Records from a collection:

—————

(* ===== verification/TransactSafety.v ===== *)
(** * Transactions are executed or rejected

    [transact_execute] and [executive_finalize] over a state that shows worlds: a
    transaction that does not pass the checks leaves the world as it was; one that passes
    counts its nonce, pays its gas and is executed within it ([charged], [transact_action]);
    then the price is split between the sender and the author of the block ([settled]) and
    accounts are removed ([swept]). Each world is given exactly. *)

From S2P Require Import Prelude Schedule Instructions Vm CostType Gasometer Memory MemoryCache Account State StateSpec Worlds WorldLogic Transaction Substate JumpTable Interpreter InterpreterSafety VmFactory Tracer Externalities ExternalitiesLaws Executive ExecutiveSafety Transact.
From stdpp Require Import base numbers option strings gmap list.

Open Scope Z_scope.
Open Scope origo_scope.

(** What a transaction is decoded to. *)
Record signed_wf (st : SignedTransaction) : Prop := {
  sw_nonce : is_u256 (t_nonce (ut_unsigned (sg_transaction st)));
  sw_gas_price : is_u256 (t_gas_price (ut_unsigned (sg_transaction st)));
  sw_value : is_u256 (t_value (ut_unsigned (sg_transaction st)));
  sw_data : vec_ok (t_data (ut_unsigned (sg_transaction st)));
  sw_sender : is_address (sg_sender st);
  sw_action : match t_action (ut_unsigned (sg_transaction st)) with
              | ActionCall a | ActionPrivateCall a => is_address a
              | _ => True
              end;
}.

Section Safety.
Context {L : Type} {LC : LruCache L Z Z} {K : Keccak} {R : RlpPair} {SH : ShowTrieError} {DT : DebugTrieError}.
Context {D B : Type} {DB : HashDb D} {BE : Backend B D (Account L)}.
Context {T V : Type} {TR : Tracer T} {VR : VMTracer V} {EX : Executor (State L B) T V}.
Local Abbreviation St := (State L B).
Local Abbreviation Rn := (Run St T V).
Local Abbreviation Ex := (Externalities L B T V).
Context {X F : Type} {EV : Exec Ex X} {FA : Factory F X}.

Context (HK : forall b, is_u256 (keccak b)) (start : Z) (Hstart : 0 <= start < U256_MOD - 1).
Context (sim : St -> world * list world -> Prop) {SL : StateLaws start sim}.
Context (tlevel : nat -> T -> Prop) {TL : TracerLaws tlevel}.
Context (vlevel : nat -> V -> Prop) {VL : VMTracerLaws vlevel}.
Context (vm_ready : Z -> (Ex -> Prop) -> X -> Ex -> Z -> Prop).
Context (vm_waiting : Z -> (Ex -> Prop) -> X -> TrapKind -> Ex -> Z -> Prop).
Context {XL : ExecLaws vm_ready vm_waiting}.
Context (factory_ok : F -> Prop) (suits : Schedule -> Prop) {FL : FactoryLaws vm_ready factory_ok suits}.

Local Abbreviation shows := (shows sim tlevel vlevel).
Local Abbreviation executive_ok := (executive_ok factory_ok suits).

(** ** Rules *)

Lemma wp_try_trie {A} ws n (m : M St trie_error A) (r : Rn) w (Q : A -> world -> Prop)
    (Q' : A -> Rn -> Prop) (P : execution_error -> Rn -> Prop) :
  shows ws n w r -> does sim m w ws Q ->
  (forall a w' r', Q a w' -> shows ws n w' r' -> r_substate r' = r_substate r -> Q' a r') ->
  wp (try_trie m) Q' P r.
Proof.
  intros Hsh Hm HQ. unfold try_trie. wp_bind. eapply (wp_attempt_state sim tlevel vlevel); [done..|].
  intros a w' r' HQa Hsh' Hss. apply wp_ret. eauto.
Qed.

—————

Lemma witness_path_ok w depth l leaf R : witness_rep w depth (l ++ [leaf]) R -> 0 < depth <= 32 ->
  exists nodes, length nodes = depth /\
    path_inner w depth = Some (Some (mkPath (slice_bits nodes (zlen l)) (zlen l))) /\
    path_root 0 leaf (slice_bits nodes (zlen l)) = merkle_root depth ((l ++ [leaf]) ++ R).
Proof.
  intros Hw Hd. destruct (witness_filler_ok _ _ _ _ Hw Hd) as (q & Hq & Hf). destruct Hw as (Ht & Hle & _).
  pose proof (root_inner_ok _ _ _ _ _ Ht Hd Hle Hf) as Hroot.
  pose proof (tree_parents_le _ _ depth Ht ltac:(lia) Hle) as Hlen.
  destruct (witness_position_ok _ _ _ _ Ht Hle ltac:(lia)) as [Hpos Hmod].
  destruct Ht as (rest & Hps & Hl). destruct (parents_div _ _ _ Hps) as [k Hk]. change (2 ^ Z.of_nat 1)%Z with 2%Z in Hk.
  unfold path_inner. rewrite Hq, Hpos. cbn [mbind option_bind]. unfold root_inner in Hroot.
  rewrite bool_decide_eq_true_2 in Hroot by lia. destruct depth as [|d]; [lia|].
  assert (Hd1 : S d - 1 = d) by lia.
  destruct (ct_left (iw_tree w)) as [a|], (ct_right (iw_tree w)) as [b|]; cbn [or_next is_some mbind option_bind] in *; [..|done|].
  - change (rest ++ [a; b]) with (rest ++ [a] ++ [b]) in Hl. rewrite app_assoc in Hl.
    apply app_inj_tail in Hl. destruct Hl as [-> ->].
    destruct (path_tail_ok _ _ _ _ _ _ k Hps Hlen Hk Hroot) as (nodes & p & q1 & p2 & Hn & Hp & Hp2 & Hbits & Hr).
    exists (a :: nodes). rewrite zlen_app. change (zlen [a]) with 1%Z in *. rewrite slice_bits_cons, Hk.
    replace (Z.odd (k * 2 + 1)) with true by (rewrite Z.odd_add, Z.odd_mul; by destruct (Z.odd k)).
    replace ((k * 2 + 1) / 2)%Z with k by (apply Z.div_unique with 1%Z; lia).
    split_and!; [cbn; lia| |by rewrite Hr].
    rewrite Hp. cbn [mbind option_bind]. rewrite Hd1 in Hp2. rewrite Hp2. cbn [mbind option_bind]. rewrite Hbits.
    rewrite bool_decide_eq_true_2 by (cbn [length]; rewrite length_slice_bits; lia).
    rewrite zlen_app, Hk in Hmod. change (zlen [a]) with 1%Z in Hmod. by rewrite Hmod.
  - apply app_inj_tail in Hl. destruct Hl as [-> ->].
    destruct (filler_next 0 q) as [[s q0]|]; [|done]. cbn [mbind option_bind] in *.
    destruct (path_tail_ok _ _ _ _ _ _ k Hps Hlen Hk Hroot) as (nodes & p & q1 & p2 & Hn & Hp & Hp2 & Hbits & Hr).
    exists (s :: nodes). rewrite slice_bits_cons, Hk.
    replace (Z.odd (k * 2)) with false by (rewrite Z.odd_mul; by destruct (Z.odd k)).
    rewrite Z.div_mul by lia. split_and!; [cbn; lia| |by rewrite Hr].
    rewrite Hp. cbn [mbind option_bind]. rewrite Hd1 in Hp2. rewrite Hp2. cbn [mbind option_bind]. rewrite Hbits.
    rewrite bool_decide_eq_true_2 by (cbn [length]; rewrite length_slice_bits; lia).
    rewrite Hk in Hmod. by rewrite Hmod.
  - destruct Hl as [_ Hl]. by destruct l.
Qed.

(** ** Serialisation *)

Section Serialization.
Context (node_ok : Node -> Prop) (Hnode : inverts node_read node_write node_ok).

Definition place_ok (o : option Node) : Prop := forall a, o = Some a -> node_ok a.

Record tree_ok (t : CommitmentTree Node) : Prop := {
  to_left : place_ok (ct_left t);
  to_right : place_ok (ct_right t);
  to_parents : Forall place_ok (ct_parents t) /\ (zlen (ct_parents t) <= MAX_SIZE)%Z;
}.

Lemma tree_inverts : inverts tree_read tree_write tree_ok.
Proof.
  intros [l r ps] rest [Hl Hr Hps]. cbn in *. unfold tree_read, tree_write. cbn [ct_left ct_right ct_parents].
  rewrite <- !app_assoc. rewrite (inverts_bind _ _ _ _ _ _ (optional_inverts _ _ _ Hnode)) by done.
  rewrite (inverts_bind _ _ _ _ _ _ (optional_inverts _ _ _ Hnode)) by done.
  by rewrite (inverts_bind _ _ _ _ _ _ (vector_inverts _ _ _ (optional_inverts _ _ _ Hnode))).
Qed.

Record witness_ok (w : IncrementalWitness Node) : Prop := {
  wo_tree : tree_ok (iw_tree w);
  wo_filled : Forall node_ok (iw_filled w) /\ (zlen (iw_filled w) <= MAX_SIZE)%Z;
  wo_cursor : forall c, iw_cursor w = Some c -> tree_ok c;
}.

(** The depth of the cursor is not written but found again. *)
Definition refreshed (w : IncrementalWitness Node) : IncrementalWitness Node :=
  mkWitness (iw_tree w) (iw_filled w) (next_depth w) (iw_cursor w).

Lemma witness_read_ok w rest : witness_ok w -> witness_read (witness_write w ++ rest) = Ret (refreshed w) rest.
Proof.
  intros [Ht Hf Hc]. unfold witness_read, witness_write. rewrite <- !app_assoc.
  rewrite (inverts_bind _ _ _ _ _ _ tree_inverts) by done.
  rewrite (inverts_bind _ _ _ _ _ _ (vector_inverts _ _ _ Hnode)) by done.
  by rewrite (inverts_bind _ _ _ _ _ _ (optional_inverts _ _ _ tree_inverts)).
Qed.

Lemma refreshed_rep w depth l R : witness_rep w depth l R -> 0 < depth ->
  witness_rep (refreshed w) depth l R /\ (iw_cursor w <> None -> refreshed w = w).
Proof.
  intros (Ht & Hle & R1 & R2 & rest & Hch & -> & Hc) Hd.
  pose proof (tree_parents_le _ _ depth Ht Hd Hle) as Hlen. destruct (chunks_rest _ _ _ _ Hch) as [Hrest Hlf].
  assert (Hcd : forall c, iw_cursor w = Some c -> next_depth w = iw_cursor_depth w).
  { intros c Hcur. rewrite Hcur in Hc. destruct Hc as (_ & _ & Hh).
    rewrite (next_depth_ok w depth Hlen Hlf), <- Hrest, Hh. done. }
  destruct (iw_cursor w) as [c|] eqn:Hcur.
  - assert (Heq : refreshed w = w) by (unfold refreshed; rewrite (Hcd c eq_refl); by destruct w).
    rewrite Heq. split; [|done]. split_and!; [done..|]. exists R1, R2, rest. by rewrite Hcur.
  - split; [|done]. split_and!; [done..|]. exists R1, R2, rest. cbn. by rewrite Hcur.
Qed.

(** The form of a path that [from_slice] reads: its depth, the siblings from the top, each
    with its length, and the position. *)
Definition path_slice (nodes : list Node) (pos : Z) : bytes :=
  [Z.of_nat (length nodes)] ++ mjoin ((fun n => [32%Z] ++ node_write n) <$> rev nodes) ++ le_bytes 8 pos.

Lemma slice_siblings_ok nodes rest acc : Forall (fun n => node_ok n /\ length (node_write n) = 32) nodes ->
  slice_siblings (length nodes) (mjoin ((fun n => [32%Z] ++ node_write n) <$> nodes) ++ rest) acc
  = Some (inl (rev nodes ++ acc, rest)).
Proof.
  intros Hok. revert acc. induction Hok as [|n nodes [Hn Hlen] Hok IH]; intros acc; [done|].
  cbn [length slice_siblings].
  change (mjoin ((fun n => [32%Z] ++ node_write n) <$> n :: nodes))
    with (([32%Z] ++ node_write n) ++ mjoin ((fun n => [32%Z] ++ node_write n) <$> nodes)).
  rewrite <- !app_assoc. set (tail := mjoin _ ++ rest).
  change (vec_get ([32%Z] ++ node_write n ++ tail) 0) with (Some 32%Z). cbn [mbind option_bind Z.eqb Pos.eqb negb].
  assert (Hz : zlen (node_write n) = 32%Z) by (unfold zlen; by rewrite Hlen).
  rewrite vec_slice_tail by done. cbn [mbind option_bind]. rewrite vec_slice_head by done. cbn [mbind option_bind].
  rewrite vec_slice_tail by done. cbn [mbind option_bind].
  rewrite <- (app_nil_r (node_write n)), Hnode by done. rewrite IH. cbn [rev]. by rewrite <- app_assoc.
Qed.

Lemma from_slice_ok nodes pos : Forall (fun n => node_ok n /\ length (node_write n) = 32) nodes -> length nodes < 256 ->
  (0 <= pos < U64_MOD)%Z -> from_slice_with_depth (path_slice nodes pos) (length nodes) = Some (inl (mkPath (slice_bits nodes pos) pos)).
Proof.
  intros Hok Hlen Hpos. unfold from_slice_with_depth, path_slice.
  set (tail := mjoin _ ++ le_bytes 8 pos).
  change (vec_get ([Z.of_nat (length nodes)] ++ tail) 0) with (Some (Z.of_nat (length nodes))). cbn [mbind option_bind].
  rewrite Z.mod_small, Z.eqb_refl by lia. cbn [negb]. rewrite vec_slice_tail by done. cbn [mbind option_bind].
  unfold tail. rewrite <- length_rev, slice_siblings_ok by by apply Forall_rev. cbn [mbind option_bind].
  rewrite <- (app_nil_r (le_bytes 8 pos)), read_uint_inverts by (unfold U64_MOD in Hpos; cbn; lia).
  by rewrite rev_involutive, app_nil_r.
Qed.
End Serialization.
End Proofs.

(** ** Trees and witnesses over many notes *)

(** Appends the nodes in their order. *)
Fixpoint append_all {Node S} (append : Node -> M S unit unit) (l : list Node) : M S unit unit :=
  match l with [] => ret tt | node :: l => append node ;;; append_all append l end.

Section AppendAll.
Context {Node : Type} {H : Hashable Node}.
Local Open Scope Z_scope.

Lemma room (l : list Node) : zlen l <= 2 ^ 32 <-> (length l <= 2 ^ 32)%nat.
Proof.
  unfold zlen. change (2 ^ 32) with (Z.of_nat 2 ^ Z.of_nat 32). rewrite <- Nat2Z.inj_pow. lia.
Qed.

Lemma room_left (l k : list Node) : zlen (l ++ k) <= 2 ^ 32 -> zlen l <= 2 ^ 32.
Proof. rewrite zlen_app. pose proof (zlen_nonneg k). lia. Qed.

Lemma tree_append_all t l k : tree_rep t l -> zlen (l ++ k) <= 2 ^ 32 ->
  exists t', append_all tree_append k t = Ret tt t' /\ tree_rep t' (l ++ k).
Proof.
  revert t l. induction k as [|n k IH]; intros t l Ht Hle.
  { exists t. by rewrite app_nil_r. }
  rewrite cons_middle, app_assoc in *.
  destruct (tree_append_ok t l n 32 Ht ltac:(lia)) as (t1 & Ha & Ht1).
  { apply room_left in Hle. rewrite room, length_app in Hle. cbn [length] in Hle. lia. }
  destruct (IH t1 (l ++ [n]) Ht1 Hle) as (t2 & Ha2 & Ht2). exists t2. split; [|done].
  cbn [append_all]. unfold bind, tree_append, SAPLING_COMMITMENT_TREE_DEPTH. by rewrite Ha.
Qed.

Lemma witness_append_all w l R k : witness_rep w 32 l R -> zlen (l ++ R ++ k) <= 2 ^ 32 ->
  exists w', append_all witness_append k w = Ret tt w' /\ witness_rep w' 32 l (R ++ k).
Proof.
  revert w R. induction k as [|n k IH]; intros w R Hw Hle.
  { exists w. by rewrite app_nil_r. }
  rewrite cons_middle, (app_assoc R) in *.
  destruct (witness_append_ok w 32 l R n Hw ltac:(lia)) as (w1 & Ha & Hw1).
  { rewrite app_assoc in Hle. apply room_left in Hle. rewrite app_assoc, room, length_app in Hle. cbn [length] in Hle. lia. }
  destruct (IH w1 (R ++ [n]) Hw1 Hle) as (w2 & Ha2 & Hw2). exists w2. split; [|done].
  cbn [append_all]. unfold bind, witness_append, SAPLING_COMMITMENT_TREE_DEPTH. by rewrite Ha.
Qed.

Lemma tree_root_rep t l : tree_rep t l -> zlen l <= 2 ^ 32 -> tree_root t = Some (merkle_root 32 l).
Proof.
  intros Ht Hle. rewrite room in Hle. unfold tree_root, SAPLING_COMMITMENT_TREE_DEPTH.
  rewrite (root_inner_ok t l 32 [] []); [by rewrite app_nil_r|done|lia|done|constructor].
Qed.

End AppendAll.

—————

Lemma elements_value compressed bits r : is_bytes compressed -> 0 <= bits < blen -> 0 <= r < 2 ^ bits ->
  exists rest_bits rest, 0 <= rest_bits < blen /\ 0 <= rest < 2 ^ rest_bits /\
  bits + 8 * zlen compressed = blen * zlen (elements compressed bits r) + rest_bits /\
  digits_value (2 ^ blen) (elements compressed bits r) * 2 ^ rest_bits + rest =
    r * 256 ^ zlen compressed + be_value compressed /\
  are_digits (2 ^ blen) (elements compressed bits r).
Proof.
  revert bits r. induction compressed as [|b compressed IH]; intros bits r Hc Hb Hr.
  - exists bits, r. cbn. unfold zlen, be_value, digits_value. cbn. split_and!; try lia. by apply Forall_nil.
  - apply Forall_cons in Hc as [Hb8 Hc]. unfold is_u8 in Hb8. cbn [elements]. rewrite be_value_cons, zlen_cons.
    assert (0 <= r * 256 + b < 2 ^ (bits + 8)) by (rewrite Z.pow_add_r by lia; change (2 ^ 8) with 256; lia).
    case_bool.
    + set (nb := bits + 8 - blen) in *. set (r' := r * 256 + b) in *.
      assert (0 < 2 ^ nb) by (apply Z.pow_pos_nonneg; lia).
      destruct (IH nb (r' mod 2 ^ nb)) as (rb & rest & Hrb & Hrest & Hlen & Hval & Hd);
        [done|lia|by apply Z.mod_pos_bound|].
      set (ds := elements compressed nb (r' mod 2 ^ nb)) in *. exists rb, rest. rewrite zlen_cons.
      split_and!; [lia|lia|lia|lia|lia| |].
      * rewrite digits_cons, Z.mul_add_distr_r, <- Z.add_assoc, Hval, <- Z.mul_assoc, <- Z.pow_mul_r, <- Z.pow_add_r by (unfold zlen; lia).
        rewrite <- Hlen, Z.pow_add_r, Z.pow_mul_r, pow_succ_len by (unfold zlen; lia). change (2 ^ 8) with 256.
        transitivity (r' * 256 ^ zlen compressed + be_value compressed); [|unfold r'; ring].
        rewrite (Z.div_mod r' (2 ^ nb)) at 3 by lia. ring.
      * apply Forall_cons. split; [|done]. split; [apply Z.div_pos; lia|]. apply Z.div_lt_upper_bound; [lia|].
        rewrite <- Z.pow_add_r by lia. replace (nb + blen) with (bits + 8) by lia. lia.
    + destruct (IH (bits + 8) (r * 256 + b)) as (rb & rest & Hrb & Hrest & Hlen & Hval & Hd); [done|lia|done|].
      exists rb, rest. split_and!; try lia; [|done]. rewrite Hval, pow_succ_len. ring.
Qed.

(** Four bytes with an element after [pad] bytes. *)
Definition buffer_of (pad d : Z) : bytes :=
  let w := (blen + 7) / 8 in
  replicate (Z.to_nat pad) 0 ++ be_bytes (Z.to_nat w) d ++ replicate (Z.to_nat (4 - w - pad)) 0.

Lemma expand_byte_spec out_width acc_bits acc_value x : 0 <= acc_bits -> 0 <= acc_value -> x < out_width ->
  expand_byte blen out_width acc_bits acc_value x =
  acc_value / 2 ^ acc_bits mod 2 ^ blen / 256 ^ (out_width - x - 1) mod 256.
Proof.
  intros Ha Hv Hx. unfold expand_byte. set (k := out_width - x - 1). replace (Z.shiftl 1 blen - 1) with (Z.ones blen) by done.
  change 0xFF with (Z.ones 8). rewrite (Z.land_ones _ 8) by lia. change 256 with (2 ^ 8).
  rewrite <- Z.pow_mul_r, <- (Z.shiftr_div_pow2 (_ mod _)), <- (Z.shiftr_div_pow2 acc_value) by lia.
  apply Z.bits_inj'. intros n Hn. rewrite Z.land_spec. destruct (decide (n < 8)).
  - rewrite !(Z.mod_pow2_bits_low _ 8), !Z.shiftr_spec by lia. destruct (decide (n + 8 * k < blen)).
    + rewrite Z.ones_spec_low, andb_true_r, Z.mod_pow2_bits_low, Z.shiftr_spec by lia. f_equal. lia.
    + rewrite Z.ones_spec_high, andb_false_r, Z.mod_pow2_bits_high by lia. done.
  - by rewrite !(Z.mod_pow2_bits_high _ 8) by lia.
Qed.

—————

After locating the line with "(* ===== verification/TransactSafety.v" above, return that line and every later line through the one with "transaction that does", word for word and with nothing else.

WRITTEN ANSWER:
(* ===== verification/TransactSafety.v ===== *)
(** * Transactions are executed or rejected

    [transact_execute] and [executive_finalize] over a state that shows worlds: a
    transaction that does not pass the checks leaves the world as it was; one that passes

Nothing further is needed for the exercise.